» **ACTIVITY**
Report how many lines in the records hold the string "faststart"; give the number and nothing else.

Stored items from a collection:
_ _ _ _ _ _ _
(** * Game-segment detector of twitchtoYt ([split_lol_games.py])

    A shallow embedding of the segment detector: the sampling loop of
    [detect_segments] with its two-state machine (idle / segment open), the
    repair tiers of [ensure_readable_video], the cutting batch of
    [cut_segments] and the command-line entry point.

    Conventions of the embedding.
    - Python floats (timestamps, durations, frame rate) are exact rationals
      [Q]; Python ints are [Z].  Rounding of binary floating point is not
      modelled.
    - OpenCV and the OCR engine are an interface ([Vision]); the operating
      system, the file system and the external transcoder are another
      ([Host]).  The program is written against these interfaces.
    - Exceptions are values of [exn]; a computation that may raise returns a
      [Result]. *)

From Stdlib Require Import ZArith QArith Qminmax Lqa Lia List Sorted Bool Ascii String.
From Stdlib Require DecimalString.
Import ListNotations.

Open Scope Q_scope.

(** ** Python primitives *)

(** [int(x)] on a float: truncation toward zero. *)
Definition int (x : Q) : Z := Z.quot (Qnum x) (Zpos (Qden x)).

(** [x or d] on a float: [d] when [x] is zero. *)
Definition or_else (x d : Q) : Q := if Qeq_bool x 0 then d else x.

Inductive exn : Type :=
| RuntimeError (msg : string)
| FileNotFoundError (msg : string)
| CalledProcessError (returncode : Z).

Inductive Result (A : Type) : Type :=
| Ok (a : A)
| Raise (e : exn).
Arguments Ok {A} a.
Arguments Raise {A} e.

(** ** Tunables (the module constants of [split_lol_games.py]) *)

Definition ROI : Type := (Q * Q * Q * Q)%type.

Record Config : Type := {
  SAMPLE_EVERY_SEC : Q;
  START_THRESHOLD_SEC : Z;
  MIN_GAP_BETWEEN_GAMES : Q;
  CLOCK_MISSING_LIMIT : Z;
  TAIL_AFTER_CLOCK_MISS : Q;
  MIN_SEGMENT_SEC : Q;
  CLOCK_SEARCH_ROI : ROI
}.

(** The values the script ships with. *)
Definition shipped : Config := {|
  SAMPLE_EVERY_SEC := 3;
  START_THRESHOLD_SEC := 120;
  MIN_GAP_BETWEEN_GAMES := 90;
  CLOCK_MISSING_LIMIT := 10;
  TAIL_AFTER_CLOCK_MISS := 20;
  MIN_SEGMENT_SEC := 120;
  CLOCK_SEARCH_ROI := (68 # 100, 0, 32 # 100, 22 # 100)
|}.

(** ** Frames, OCR and the capture object *)

(** What the detector needs from OpenCV and the OCR engine: a type of
    frames, the crop to a region of interest, and the clock reader, which
    returns [mm*60+ss] or [None] when no clock is legible. *)
Class Vision : Type := {
  Frame : Type;
  crop : Frame -> ROI -> Frame;
  extract_clock_seconds : Frame -> option Z
}.

(** A [cv2.VideoCapture] after construction.  [stream] lists the frames a
    sequence of [grab()] calls succeeds on; an entry [None] is a frame that
    was grabbed but that [retrieve()] cannot decode.  The two properties are
    container metadata and need not agree with [stream]. *)
Record Capture `{Vision} : Type := {
  isOpened : bool;
  CAP_PROP_FPS : Q;
  CAP_PROP_FRAME_COUNT : Q;
  stream : list (option Frame)
}.

(** ** The lines the script prints *)

Definition Segment : Type := (Q * Q)%type.

Inductive Cmd : Type :=
| Remux (ffmpeg src dst : string)
    (* ffmpeg -y -err_detect ignore_err -i src -map 0 -c copy
       -movflags +faststart dst *)
| Reencode (ffmpeg src dst : string)
    (* ffmpeg -y -err_detect ignore_err -i src -map 0 -c:v libx264
       -preset veryfast -crf 20 -c:a aac -b:a 160k -movflags +faststart dst *)
| CutCopy (ffmpeg : string) (ss to : Q) (src out : string)
    (* ffmpeg -y -ss ss -to to -i src -c copy out *)
| CutReencode (ffmpeg : string) (ss to : Q) (src out : string).
    (* ffmpeg -y -ss ss -to to -i src -c:v libx264 -preset veryfast -crf 20
       -c:a aac -b:a 160k out *)

Inductive Line : Type :=
| say_remux
| say_fixed (path : string)
| say_reencoding
| say_reencoded (path : string)
| say_START (open_segment_start : Q) (clock_val : Z)
| say_END (end_sec dur : Q)
| say_END_EOF (open_segment_start end_sec dur : Q)
| say_cmd (cmd : Cmd)
| say_written (n : nat) (output_dir : string)
| say_analyse (path : string)
| say_none_detected
| say_found (n : nat)
| say_game (i : nat) (s e : Q)
| say_usage.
_ _ _ _ _ _ _
» **THE COMPLETED TASK**
2